Hey la bas, or Eh la bas, or Hay la bas, whatever spelling of this Cajun exclamation you choose to use, reports are that the crawfish have buried deeper into the mud during the cold spell this month. There’s no exact season for the mudbugs, but usually, we begin to bring out the crawfish pots in January, and fishermen head for the waters of bayous, rivers, and the Gulf of Mexico to catch these crustaceans (however, 60 to 80 percent of today’s catch comes from crawfish ponds). Below freezing temps have resulted in diminished catches of smaller crawfish, but I’ve also read reports about the high quality of those that are caught. By the time we Mardi Gras in Acadiana, Clovis Crawfish should have emerged, fat and tasty, if the weather holds.

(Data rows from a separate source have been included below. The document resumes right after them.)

(** What [Initialize] writes at its end. *)
Lemma J_initialized s c b : J s -> valid c -> forall pend, pend = Pending s ->
  J (set_NeedsConfig b (set_Startup None (set_HasConfirmed true (set_Confirmed c
      (if decide (pend = "") then s else set_Pending "" (put_change pend
         (set_ChError "unconfirmed change recovered on startup" (set_State "rolled_back" (change_at pend s))) s)))))).
Proof.
  intros HJ Hc pend ->. destruct (decide (Pending s = "")) as [Hp|Hp].
  - apply (J_frame (set_NeedsConfig b (set_Confirmed c s))); try done. by apply J_confirm.
  - pose proof (J_pending s HJ Hp) as Hpi.
    apply (J_frame (set_Pending "" (put_change (Pending s)
      (set_ChError "unconfirmed change recovered on startup" (set_State "rolled_back" (change_at (Pending s) s)))
      (set_Confirmed c s)))); try done.
    apply (J_close s (Pending s) (change_at (Pending s) s)); try done. unfold closed_states. cbn. set_solver.
Qed.

(** The validated configuration, as a fact about the program. *)
Lemma safe_validated {B} c (k : Config -> cmd B) :
  (forall c', Validate c = Ok c' -> safe R (k c')) -> safe R (validated c ≫= k).
Proof.
  intros Hk w Hw. unfold mbind, prog_mbind, bind, validated, of_result.
  destruct (Validate c) as [c'|e] eqn:E; [|done]. by apply Hk.
Qed.

Lemma safe_load_config s : safe R (load_config s).
Proof.
  intros w Hw. unfold load_config. destruct (config_file (disk w)) as [| | |c].
  - revert w Hw. match goal with |- forall w, _ -> good R (?m w).2 => change (safe R m) end. walk.
  - by destruct (HasConfirmed s).
  - by destruct (HasConfirmed s).
  - destruct (Validate c); [done|]. by destruct (HasConfirmed s).
Qed.

(** The configuration a start-up goes for, given the one it read: the confirmed
    one while a change, a start or an unwritten file is outstanding. *)
Definition picked (s : diskState) (c : Config) : Config :=
  if decide (Pending s = "") then
    match Startup s with Some _ => if HasConfirmed s then Confirmed s else c | None => c end
  else Confirmed s.
Definition chosen (s : diskState) (c : Config) : Config := picked s (if NeedsConfig s then Confirmed s else c).

Lemma good_Initialize w : good R w ->
  (forall s c0 w1 c, view (disk w) = Some s -> load_config s w = (Ok c0, w1) -> Validate (chosen s c0) = Ok c -> R c) ->
  good R (Initialize w).2.
Proof.
  intros Hgood Hadopt. apply good_locked; [done|].
  intros s Hview. pose proof (proj1 Hgood s Hview) as HI. cbv beta.
  pose proof (safe_load_config s w Hgood) as Hw1. unfold mbind at 1, prog_mbind at 1, bind at 1.
  destruct (load_config s w) as [[c0|e] w1] eqn:Hload; [|done]. cbn [snd] in Hw1.
  assert (Hpick : forall c, Validate (chosen s c0) = Ok c -> R c) by (intros c; by apply (Hadopt s c0 w1)).
  clear Hadopt Hload Hview Hgood w. revert w1 Hw1.
  match goal with |- forall w1, _ -> good R (?m w1).2 => change (safe R m) end.
  assert (Hpair : exists c1 s1, (if NeedsConfig s then (Confirmed s, set_NeedsConfig false s) else (c0, s)) = (c1, s1) /\
    I R s1 /\ forall c, Validate (picked s1 c1) = Ok c -> R c).
  { unfold chosen in Hpick. destruct (NeedsConfig s); eexists _, _; (split; [done|]); (split; [|exact Hpick]); [by apply (I_frame s)|done]. }
  destruct Hpair as (c1 & s1 & -> & HI1 & Hpick1). clear s HI c0 Hpick. rename s1 into s, HI1 into HI.
  apply safe_bind; [auto with safe|]. intros boot. cbv zeta.
  assert (HI2 : I R (if decide (BootID s = boot) then s else set_BootID boot (set_Services ∅ s)) /\
    forall c, Validate (picked (if decide (BootID s = boot) then s else set_BootID boot (set_Services ∅ s)) c1) = Ok c -> R c).
  { destruct (decide _); [done|]. split; [by apply (I_frame s)|exact Hpick1]. }
  revert HI2. generalize (if decide (BootID s = boot) then s else set_BootID boot (set_Services ∅ s)).
  clear s HI Hpick1. intros s [HI Hpick].
  destruct (match Startup s with Some st => _ | None => _ end) as [prev1 c2] eqn:E1.
  destruct (if decide (Pending s = "") then _ else _) as [prev2 c3] eqn:E2.
  assert (Hc3 : c3 = picked s c1).
  { unfold picked. destruct (decide (Pending s = "")); [|by injection E2]. injection E2 as _ <-.
    destruct (Startup s); [by injection E1|by injection E1]. }
  apply safe_validated. intros c Hval. assert (HRc : R c) by (apply Hpick; by rewrite <- Hc3).
  assert (Hc : valid c) by (unfold valid; by eapply Validate_idem).
  apply safe_bind; [auto with safe|]. intros l.
  assert (Hk : forall s', I R s' -> Pending s' = Pending s -> safe R (
    of_result (validateServices c (Services s'));;
    let s0 := set_Startup (Some c) s' in
    save s0;;
    Apply prev2 c;;
    verify_dhcp c (Services s0);;
    let s1 := if decide (Pending s = "") then s0
           else set_Pending "" (put_change (Pending s)
             (set_ChError "unconfirmed change recovered on startup" (set_State "rolled_back" (change_at (Pending s) s0))) s0) in
    let s2 := set_NeedsConfig true (set_Startup None (set_HasConfirmed true (set_Confirmed c s1))) in
    save s2;;
    writeConfig c;;
    save (set_NeedsConfig false s2))).
  { intros s' HI' Hpend. cbv zeta.
    assert (HI0 : I R (set_Startup (Some c) s')) by (by apply (I_frame s')).
    apply safe_bind; [auto with safe|]. intros []. apply safe_bind; [by apply safe_save|]. intros [].
    apply safe_bind; [auto with safe|]. intros []. apply safe_bind; [apply safe_verify|]. intros [].
    pose proof (fun b => J_initialized (set_Startup (Some c) s') c b (proj1 HI0) Hc (Pending s) (eq_sym Hpend)) as HJ.
    apply safe_bind; [apply safe_save; split; [apply HJ|exact HRc]|]. intros [].
    apply safe_bind; [auto with safe|]. intros []. apply safe_save. split; [|exact HRc].
    eapply J_frame; [| | |exact (HJ true)]; done. }
  destruct (decide (BridgeMAC s = "")) as [Hb|Hb].
  - destruct (choose_bridge l c) as [mac|]; [|by intros w Hw].
    destruct (decide (mac = "")); [by intros w Hw|].
    intros w Hw. apply Hk; [by apply (I_frame s)|done|done].
  - intros w Hw. apply Hk; [done|done|done].
Qed.
Lemma safe_Initialize : (forall c, R c) -> safe R Initialize.
Proof. intros HR w Hw. by apply good_Initialize. Qed.
End Programs.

Although I became allergic to shellfish in my fifties, I still read and appreciate recipes that feature this south Louisiana favorite. I especially like the (sound of) crawfish dishes prepared by two of Louisiana’s premier chefs: Marcelle Bienvenu and Stanley Dry.
Marcelle is a native of St. Martinville, Louisiana and has cooked in Commander’s Palace in New Orleans, Brennan’s in Houston, in her own restaurant, Chez Marcelle, the restaurant at Oak Alley on the River Road, and has written several Who’s Your Mama, Are You Catholic, and Can You Make A Roux? cookbooks. Vol. 2 of this title includes an old-fashioned “Crawfish-Okra Gumbo” and “Fried Crawfish Tails,” and in the volume Marcelle edited for The Times-Picayune Creole Cookbook (sesquicentennial edition) she treats readers to “Crawfish Baked a la Creole.” The latter cookbook contains recipes tested by this chef with the assistance of Food Innovations, Inc. I met Marcelle one wintry day when she was the chef at Oak Alley and The Times-Picayune Creole Cookbook had just been launched, a copy of which lay on a counter in the Gift Shop at Oak Alley. As I thumbed through the cookbook, I realized the outstanding job she had done testing the recipes. “You should write your own cookbook,” I told her, and a few years later I was excited to read about her first Who’s Your Mama volume. Ingredients of Marcelle’s recipes include stories about family members centered around the table and photographs showing them at gatherings or outdoors enjoying the temperate Cajun climate. She’s an accomplished raconteuse as well as a premier chef.
Stanley Dry’s Essential Seafood Cookbook is the second of Dry’s publications, and for crawfish lovers, the “Lagniappe” section contains a plethora of dishes featuring the mudbug: “Crawfish Omelet with Penne and Green Peas,” “Spicy Crawfish Spread” served on crackers, “Spicy Tofu with Crawfish,” and an all-time favorite in south Louisiana: “Mini Crawfish Pies.” Dry declares that “these days in Louisiana, crawfish show up in dishes from every imaginable cuisine” — thus, the piece de resistance, “Crawfish Tacos.” Dry writes the “Kitchen Gourmet” column for Louisiana Life Magazine and is a former senior editor of Food and Wine magazine. His articles about cooking, wine, restaurants, and travel have appeared in The New York Times, Food and Wine, and other magazines focused on good food and drink.
Meanwhile, the mudbugs should be stirring soon as the weather has warmed. Crawfish marketers predict that the crustaceans should be a good size with a lot of meat and fat and ready for a tasty étouffée. Eh la bas, I envy those who can partake!